23 Temmuz 2014 Çarşamba

Sonsuzluğa Uzanan Işık: Anıtkabir



Ankara denince akla gelen ilk yer kesinlikle Anıtkabirdir. Sırf Anıtkabir'i ziyaret etmek için bile her sene binlerce kişi Ankara'ya gelir. Benim de gitmekten en çok hoşlandığım, gelen tanıdıklarımı götürmekten ayrıca zevk aldığım bir yerdir Anıtkabir. Geceleri sarı ışığıyla manzaranın incisidir adeta. Gezerken insanın tüyleri diken diken olur. Böyle bir lidere sahip olmanın gururunu yaşar, minnet duyar her şeyini kaybetmek pahasına milleti için yaptığı fedakarlıklara, duygulanır, gözleri dolar hasretle. Ama bir yandan umutlanır ve en önemlisi güç bulur kendinde her zaman daha iyisini yapabilmek için. İnsanlık tarihinin en başından günümüze kadar sürüp gelen bir gelenek olarak en önemli, en kutsal yapılar şehrin en tepe ve özel noktasına yapılır. Anıtkabir de bu geleneğe benzer olarak Ankara'nın merkezindeki önemli tepelerinden birine, Rasattepe'ye yapılmıştır. Peki Mustafa Kemal Atatürk kutsal mıdır? Kutsallık doğa üstü mucizeler gerçekleştirmek ya da tapılacak bir şey demek değildir sadece. Günümüzün kutsallık anlayışı bir şeyin çok önemli olduğunu gösterir, bunun neticesinde: Evet Mustafa Kemal bizler için kutsaldır. Yıkılan bir imparatorluğun küllerinden yeni bir ülkenin doğmasına öncülük etmiştir. 10 yıldır savaştan savaşa koşmaktan yorulmuş, güneyi Fransız ve İtalyan, doğusu Ermeni, boğazları İngiliz, batısı Yunan işgali altındaki insanlara umut ve güç kaynağı olmuştur. Elbette ki yaptığı yanlışlar, eleştirilmesi gereken davranışları da var ancak o günün koşullarını dikkate aldığımızda karşımıza sayısız övgüyü hak eden bir lider çıkar. Atatürk'ün beni en çok etkileyen, hayata bakış açımı şekillendiren iki özelliği vardır: İlki sonuna kadar mücadele etmeyi sürdürdüğü davasına olan inancı. Diğeri ise bu inancın temellini akılcı yollarla atarak hayallerden uzaklaşması, gerçekçi bir yol izlemesidir.
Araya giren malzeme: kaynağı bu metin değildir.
Lemma dataRegion_length fs : length (dataRegion fs) = dataBytes fs.
Proof.
  unfold dataRegion, dataBytes.
  induction fs as [|f fs IH]; simpl; [reflexivity|].
  rewrite length_app, IH. reflexivity.
Qed.

Lemma nameBytes_app l k : nameBytes (l ++ k) = (nameBytes l + nameBytes k)%nat.
Proof. apply sum_list_with_app. Qed.

Lemma dataBytes_app l k : dataBytes (l ++ k) = (dataBytes l + dataBytes k)%nat.
Proof. apply sum_list_with_app. Qed.

Lemma tableOf_length all done :
  entries_sized -> length (tableOf all done) = (length done * E)%nat.
Proof. intros Hsz. apply table_length. intros i f. apply Hsz. Qed.

Lemma tableOf_snoc all done f :
  tableOf all (done ++ [f])
  = tableOf all done ++ chunkFileHeaderBytes (entryAt all (length done) f).
Proof.
  unfold tableOf. rewrite imap_app, join_app. simpl.
  rewrite app_nil_r, Nat.add_0_r. reflexivity.
Qed.

Lemma nameRegion_snoc done f :
  nameRegion (done ++ [f]) = nameRegion done ++ chars (File.name f).
Proof.
  unfold nameRegion. rewrite map_app, join_app. simpl.
  rewrite app_nil_r. reflexivity.
Qed.

Lemma dataRegion_snoc done f :
  dataRegion (done ++ [f]) = dataRegion done ++ File.contents f.
Proof.
  unfold dataRegion. rewrite map_app, join_app. simpl.
  rewrite app_nil_r. reflexivity.
Qed.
Anıtkabir'i özel günlerde ziyaret etmenin önemi bir başkadır ancak müzesini görmek için daha sakin bir günde gelmekte fayda var. Ayrıca nöbet değişim törenleri de izlenmeli. Müzede gezerken Mustafa Kemal Atatürk'ün kıyafetlerini, giyim kuşam takımlarını gördükçe şıklığına ve beyefendiliğine; Çanakkale Savaşı, Sakarya Meydan Muhaberesi ve Büyük Taarruz canlandırmalarını seyrettikçe iradesine, ileri görüşlülüğüne, dehasına; kütüphanesini inceledikçe bilgisine ve kültür birikimine hayran olmamak elde değil. Mustafa Kemal Atatürk hayatı boyunca yaklaşık 4 bin kitap okumuş. Bu da basit bir hesaplamayla neredeyse haftada 2 kitap eder. Çanakkale Savaşı sırasında bile arkadaşından sanat kitabı göndermesini istemesini, Büyük Taarruz'a birkaç gün kala Çalıkuşu'nu okuyup hakkında olumlu eleştirilerde bulunmasını düşününce pek de şaşılacak bir durum değil.



Mustafa Kemal Atatürk'ün naaşının bulunduğu yer ana yapının içindeki 32 tonluk mozolenin 7-8 metre altındadır. Atatürk vasiyetinde Türk bayrağının karşısına gömülmek istediğini söylemiştir. Bundan dolayı naaşın önünde bulunan pencere Anıtkabir'in müze bölümündeki en büyük penceredir ve tam karşısında Ankara Kalesi ve tepesinde dalgalanan Türk bayrağı vardır.
Geceler ne kadar karanlık olursa olsun, başımızı Rasat Tepe'ye kaldırınca, göğe vuran bir aydınlık göreceğiz...  (Bülent Ecevit, 1952)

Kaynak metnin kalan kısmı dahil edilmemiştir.